**Entries taken from a collection**
"""
(* ===== verification/Examples.v ===== *)
(** * The example programs: [src/examples]

    Handlers of commands, queries, events and jobs that only answer and print, registered on the buses of the
    framework, and the programs that call them. Messages are one inductive type, as the buses carry any value; output
    is a list of lines that is part of the world. *)

From Stdlib Require Import Floats.SpecFloat.
From S2P Require Import Prelude Errors Trace Aggregate Aspect Bus EventBus Builtin Job App.

(** ** Messages and results *)

Record CreateUserResult := mkCreated { created_ID : string }.
Record UpdateUserResult := mkUpdated { updated_Success : bool }.
Record CancelOrderResult := mkCancelled { cancelled_Success : bool }.
Record GetUserResult := mkUser { user_ID : string; user_Name : string; user_Email : string }.
Record ListUsersResult := mkUsers { users_Users : list GetUserResult; users_Total : Z }.
Record GetOrderResult := mkOrder { order_ID : string; order_UserID : string; order_Amount : spec_float; order_Status : string }.
Record GenerateReportResult := mkReport { report_File : string }.
Record PlaceOrderResult := mkPlaced { placed_OrderID : string }.
Record GetOrderStatusResult := mkStatus { status_OrderID : string; status_Status : string }.

(** What the buses carry; a result is a pointer, which may be nil. *)
Inductive ex_value :=
| ENil
| EError (e : goerr)
| CreateUserCommand (Name Email : string)
| UpdateUserCommand (UserID Name Email : string)
| CancelOrderCommand (OrderID Reason : string)
| GetUserQuery (UserID : string)
| ListUsersQuery (Page PageSize : Z)
| GetOrderQuery (OrderID : string)
| UserCreatedEvent (base : BaseEvent) (Name : string)
| UserUpdatedEvent (base : BaseEvent) (Name : string)
| OrderCancelledEvent (base : BaseEvent) (Reason : string)
| GenerateReportCommand (duration : Z)
| PlaceOrderCommand (UserID Product : string) (Amount : spec_float)
| SendNotificationCommand (UserID Message : string)
| UpdateInventoryCommand (Product : string) (Quantity : Z)
| OrderPlacedEvent (base : BaseEvent) (UserID Product : string) (Amount : spec_float)
| GetOrderStatusQuery (OrderID : string)
| RCreated (r : option CreateUserResult)
| RUpdated (r : option UpdateUserResult)
| RCancelled (r : option CancelOrderResult)
| RUser (r : option GetUserResult)
| RUsers (r : option ListUsersResult)
| ROrder (r : option GetOrderResult)
| RReport (r : option GenerateReportResult)
| RPlaced (r : option PlaceOrderResult)
| RSent (r : option bool)
| RInventory (r : option Z)
| RStatus (r : option GetOrderStatusResult).

Definition example_type (pkg name : string) : rtype := TPtr (TNamed ("github.com/ddd-qce/examples/" +:+ pkg) pkg name).

Definition ex_type (v : ex_value) : option rtype :=
  match v with
  | ENil => None
  | EError _ => Some (TPtr (TNamed "errors" "errors" "errorString"))
  | CreateUserCommand _ _ => Some (example_type "command" "CreateUserCommand")
  | UpdateUserCommand _ _ _ => Some (example_type "command" "UpdateUserCommand")
  | CancelOrderCommand _ _ => Some (example_type "command" "CancelOrderCommand")
  | GetUserQuery _ => Some (example_type "query" "GetUserQuery")
  | ListUsersQuery _ _ => Some (example_type "query" "ListUsersQuery")
  | GetOrderQuery _ => Some (example_type "query" "GetOrderQuery")
  | UserCreatedEvent _ _ => Some (example_type "event" "UserCreatedEvent")
  | UserUpdatedEvent _ _ => Some (example_type "event" "UserUpdatedEvent")
  | OrderCancelledEvent _ _ => Some (example_type "event" "OrderCancelledEvent")
  | GenerateReportCommand _ => Some (example_type "job" "GenerateReportCommand")
  | PlaceOrderCommand _ _ _ => Some (example_type "traceexample" "PlaceOrderCommand")
  | SendNotificationCommand _ _ => Some (example_type "traceexample" "SendNotificationCommand")
  | UpdateInventoryCommand _ _ => Some (example_type "traceexample" "UpdateInventoryCommand")
  | OrderPlacedEvent _ _ _ _ => Some (example_type "traceexample" "OrderPlacedEvent")
  | GetOrderStatusQuery _ => Some (example_type "traceexample" "GetOrderStatusQuery")
  | RCreated _ => Some (example_type "command" "CreateUserResult")
  | RUpdated _ => Some (example_type "command" "UpdateUserResult")
  | RCancelled _ => Some (example_type "command" "CancelOrderResult")
  | RUser _ => Some (example_type "query" "GetUserResult")
  | RUsers _ => Some (example_type "query" "ListUsersResult")
  | ROrder _ => Some (example_type "query" "GetOrderResult")
  | RReport _ => Some (example_type "job" "GenerateReportResult")
  | RPlaced _ => Some (example_type "traceexample" "PlaceOrderResult")
  | RSent _ => Some (example_type "traceexample" "SendNotificationResult")
  | RInventory _ => Some (example_type "traceexample" "UpdateInventoryResult")
  | RStatus _ => Some (example_type "traceexample" "GetOrderStatusResult")
  end.

#[export] Instance ex_dynamic : Dynamic ex_value := {
  nil_any := ENil; type_of := ex_type; as_error v := match v with EError e => Some e | _ => None end }.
"""
**TASK TO CARRY OUT**
Word for word, output the lines of the data from its first line through the line where "(r : option ListUsersResult)" appears, and stop there.

**EXERCISE OUTPUT**
(* ===== verification/Examples.v ===== *)
(** * The example programs: [src/examples]

    Handlers of commands, queries, events and jobs that only answer and print, registered on the buses of the
    framework, and the programs that call them. Messages are one inductive type, as the buses carry any value; output
    is a list of lines that is part of the world. *)

From Stdlib Require Import Floats.SpecFloat.
From S2P Require Import Prelude Errors Trace Aggregate Aspect Bus EventBus Builtin Job App.

(** ** Messages and results *)

Record CreateUserResult := mkCreated { created_ID : string }.
Record UpdateUserResult := mkUpdated { updated_Success : bool }.
Record CancelOrderResult := mkCancelled { cancelled_Success : bool }.
Record GetUserResult := mkUser { user_ID : string; user_Name : string; user_Email : string }.
Record ListUsersResult := mkUsers { users_Users : list GetUserResult; users_Total : Z }.
Record GetOrderResult := mkOrder { order_ID : string; order_UserID : string; order_Amount : spec_float; order_Status : string }.
Record GenerateReportResult := mkReport { report_File : string }.
Record PlaceOrderResult := mkPlaced { placed_OrderID : string }.
Record GetOrderStatusResult := mkStatus { status_OrderID : string; status_Status : string }.

(** What the buses carry; a result is a pointer, which may be nil. *)
Inductive ex_value :=
| ENil
| EError (e : goerr)
| CreateUserCommand (Name Email : string)
| UpdateUserCommand (UserID Name Email : string)
| CancelOrderCommand (OrderID Reason : string)
| GetUserQuery (UserID : string)
| ListUsersQuery (Page PageSize : Z)
| GetOrderQuery (OrderID : string)
| UserCreatedEvent (base : BaseEvent) (Name : string)
| UserUpdatedEvent (base : BaseEvent) (Name : string)
| OrderCancelledEvent (base : BaseEvent) (Reason : string)
| GenerateReportCommand (duration : Z)
| PlaceOrderCommand (UserID Product : string) (Amount : spec_float)
| SendNotificationCommand (UserID Message : string)
| UpdateInventoryCommand (Product : string) (Quantity : Z)
| OrderPlacedEvent (base : BaseEvent) (UserID Product : string) (Amount : spec_float)
| GetOrderStatusQuery (OrderID : string)
| RCreated (r : option CreateUserResult)
| RUpdated (r : option UpdateUserResult)
| RCancelled (r : option CancelOrderResult)
| RUser (r : option GetUserResult)
| RUsers (r : option ListUsersResult)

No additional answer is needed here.